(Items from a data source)
(** Cutting at [d] brings no byte [e] into a field. *)
Lemma Split_fields_keep_absent (d e : ascii) (s : string) :
  hasByte e s = false ->
  Forall (fun f => hasByte e f = false) (strings.Split s (String d "")).
Proof.
  induction s as [|c s IH]; intros H.
  - rewrite Split_empty. now constructor.
  - cbn [hasByte] in H. apply orb_false_iff in H as [Hc Hs].
    specialize (IH Hs). rewrite Split_step. destruct (Ascii.eqb c d).
    + now constructor.
    + destruct (strings.Split s (String d "")) as [|f fs].
      * constructor; [|constructor]. cbn [hasByte]. now rewrite Hc.
      * inversion IH as [|? ? Hf Hfs]; subst.
        constructor; [|exact Hfs]. cbn [hasByte]. now rewrite Hc, Hf.
Qed.

Lemma Forall_last {A : Type} (P : A -> Prop) (l : list A) (d : A) :
  P d -> Forall P l -> P (last l d).
Proof.
  intros Hd H. induction H as [|x l Hx Hl IH]; [exact Hd|].
  cbn [last]. destruct l; [exact Hx | exact IH].
Qed.

(** Cancelling the first field of a path. *)
Lemma first_segment_inj (d : ascii) (a b x y : string) :
  hasByte d a = false -> hasByte d b = false ->
  (a ++ String d x = b ++ String d y)%string -> a = b /\ x = y.
Proof.
  revert b. induction a as [|c a IH]; intros [|c' b] Ha Hb E; cbn [append] in E.
  - now inversion E.
  - inversion E; subst. cbn [hasByte] in Hb.
    now rewrite Ascii.eqb_refl in Hb.
  - inversion E; subst. cbn [hasByte] in Ha.
    now rewrite Ascii.eqb_refl in Ha.
  - inversion E; subst. cbn [hasByte] in Ha, Hb.
    apply orb_false_iff in Ha as [_ Ha]. apply orb_false_iff in Hb as [_ Hb].
    destruct (IH b Ha Hb H1) as [-> ->]. now split.
Qed.

Lemma app_inv_head_string (p x y : string) :
  (p ++ x = p ++ y)%string -> x = y.
Proof.
  induction p as [|c p IH]; cbn [append]; intros E; [exact E|].
  inversion E. now apply IH.
Qed.

(** A string that does not end with [.git] keeps its [git@] prefix, or
    the lack of it, when [.git] is put behind it. *)
Lemma HasPrefix_git_suffix (url : string) :
  strings.HasPrefix (url ++ ".git") "git@" = strings.HasPrefix url "git@".
Proof.
  unfold strings.HasPrefix.
  destruct url as [|c1 [|c2 [|c3 [|c4 url]]]]; cbn [append String.prefix];
    repeat match goal with
           | |- context [ascii_dec ?a ?b] =>
               destruct (ascii_dec a b); try discriminate
           end;
    try reflexivity.
  now destruct url.
Qed.

End CoordinateFacts.

(** What the parser returns was cut at [:] and at [/]. *)
Lemma extract_without_separators (url : string) :
  let (user, repo) := extractGithubUserAndRepo url in
  hasByte "/" user = false /\ hasByte ":" user = false /\
  hasByte "/" repo = false /\ hasByte ":" repo = false.
Proof.
  unfold extractGithubUserAndRepo.
  destruct (negb (strings.HasPrefix url "git@")); [now repeat split|].
  set (field := last (strings.Split (strings.TrimSuffix url ".git") ":") "").
  assert (Hcolon : hasByte ":" field = false).
  { apply (Forall_last (fun f => hasByte ":" f = false)); [reflexivity|].
    apply Split_fields_without_sep. }
  pose proof (Split_fields_without_sep "/" field) as Hslash.
  pose proof (Split_fields_keep_absent "/" ":" field Hcolon) as Hkeep.
  destruct (strings.Split field "/") as [|user [|repo [|x pair]]];
    try (now repeat split).
  inversion Hslash as [|? ? Hs1 Hs]; subst. inversion Hs as [|? ? Hs2 _]; subst.
  inversion Hkeep as [|? ? Hk1 Hk]; subst. inversion Hk as [|? ? Hk2 _]; subst.
  now repeat split.
Qed.

(** X1.  The coordinates the parser returns hold no separator: neither
    the owner nor the repository has a [/] or a [:] in it, whatever the
    remote URL was. *)
Theorem extract_coordinates_clean (url : string) :
  hasByte "/" (fst (extractGithubUserAndRepo url)) = false /\
  hasByte ":" (fst (extractGithubUserAndRepo url)) = false /\
  hasByte "/" (snd (extractGithubUserAndRepo url)) = false /\
  hasByte ":" (snd (extractGithubUserAndRepo url)) = false.
Proof.
  pose proof (extract_without_separators url) as H.
  now destruct (extractGithubUserAndRepo url).
Qed.

(** X3.  The [.git] at the end of a remote URL is optional: a URL that
    does not end with [.git] is parsed as the same URL with [.git] put
    behind it. *)
Theorem extract_git_suffix_optional (url : string) :
  strings.HasSuffix url ".git" = false ->
  extractGithubUserAndRepo (url ++ ".git") = extractGithubUserAndRepo url.
Proof.
  intros H. unfold extractGithubUserAndRepo.
  rewrite HasPrefix_git_suffix, TrimSuffix_app.
  unfold strings.TrimSuffix. now rewrite H.
Qed.

Lemma extract_git_suffix_optional_witness :
  extractGithubUserAndRepo ("git@github.com:wagoodman/count-goober" ++ ".git") =
  extractGithubUserAndRepo "git@github.com:wagoodman/count-goober".
Proof.
  apply (extract_git_suffix_optional "git@github.com:wagoodman/count-goober").
  reflexivity.
Defined.

(** X4.  Round trip: the coordinates read from any remote URL, written
    back as a remote of SSH shape with any host, are read again as the
    same coordinates. *)
Theorem extract_round_trip (url host : string) :
  extractGithubUserAndRepo
    (sshRemote host (fst (extractGithubUserAndRepo url))
                    (snd (extractGithubUserAndRepo url))) =
  extractGithubUserAndRepo url.
Proof.
  pose proof (extract_without_separators url) as H.
  destruct (extractGithubUserAndRepo url) as [user repo].
  destruct H as (H1 & H2 & H3 & H4). cbn [fst snd].
  now apply extract_segments.
Qed.

(** The parser gives up on a URL without the [git@] prefix. *)
Lemma extract_needs_prefix (url : string) :
  strings.HasPrefix url "git@" = false ->
  extractGithubUserAndRepo url = ("", "").
Proof. intros H. unfold extractGithubUserAndRepo. now rewrite H. Qed.

(** X2.  Construction asks git for the remote URL, once, and does nothing
    else; it returns a summarizer or an error, never both and never
    neither.  A summarizer that is returned is bound to the path given,
    carries the default table, and has an owner and a repository that are
    not empty and free of [/] and [:], read from a remote URL that starts
    with [git@]. *)
Theorem NewChangeSummarizer_invariant (w : World) (path : string) (log : list Call) :
  snd (NewChangeSummarizer w path log) = log ++ [CallRemoteUrl path] /\
  ((exists s, fst (NewChangeSummarizer w path log) = (Some s, None)) \/
   (exists err, fst (NewChangeSummarizer w path log) = (None, Some err))) /\
  (forall s o,
     fst (NewChangeSummarizer w path log) = (Some s, o) ->
     repoPath s = path /\
     changeTypeByLabel s = defaultLabelChangeTypes /\
     userName s <> "" /\ repoName s <> "" /\
     hasByte "/" (userName s) = false /\ hasByte ":" (userName s) = false /\
     hasByte "/" (repoName s) = false /\ hasByte ":" (repoName s) = false /\
     exists url,
       remoteUrlOf w path = Ok url /\
       strings.HasPrefix url "git@" = true /\
       extractGithubUserAndRepo url = (userName s, repoName s)).
Proof.
  destruct (remoteUrlOf w path) as [url|err] eqn:H.
  - rewrite (NewChangeSummarizer_run w path log url H).
    pose proof (extract_without_separators url) as Hclean.
    pose proof (extract_needs_prefix url) as Hprefix.
    destruct (extractGithubUserAndRepo url) as [user repo] eqn:Ex.
    destruct (String.eqb user "" || String.eqb repo "") eqn:E; cbn [fst snd].
    + split; [reflexivity|]. split; [right; eauto|]. discriminate.
    + split; [reflexivity|]. split; [left; eauto|].
      intros s o Hs. inversion Hs; subst s o. cbn.
      apply orb_false_iff in E as [E1 E2].
      apply String.eqb_neq in E1, E2.
      destruct Hclean as (H1 & H2 & H3 & H4).
      repeat (split; [assumption || reflexivity|]).
      exists url. split; [reflexivity|]. split; [|exact Ex].
      destruct (strings.HasPrefix url "git@"); [reflexivity|].
      specialize (Hprefix eq_refl). inversion Hprefix. now subst.
  - unfold NewChangeSummarizer. run_exec. rewrite H. cbn [fst snd].
    split; [reflexivity|]. split; [right; eauto|]. discriminate.
Qed.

- [Exercise requirements] Search the entries for the word "list" and pick out every line that holds it.

- [Answer box]
Lemma Forall_last {A : Type} (P : A -> Prop) (l : list A) (d : A) :
Theorem NewChangeSummarizer_invariant (w : World) (path : string) (log : list Call) :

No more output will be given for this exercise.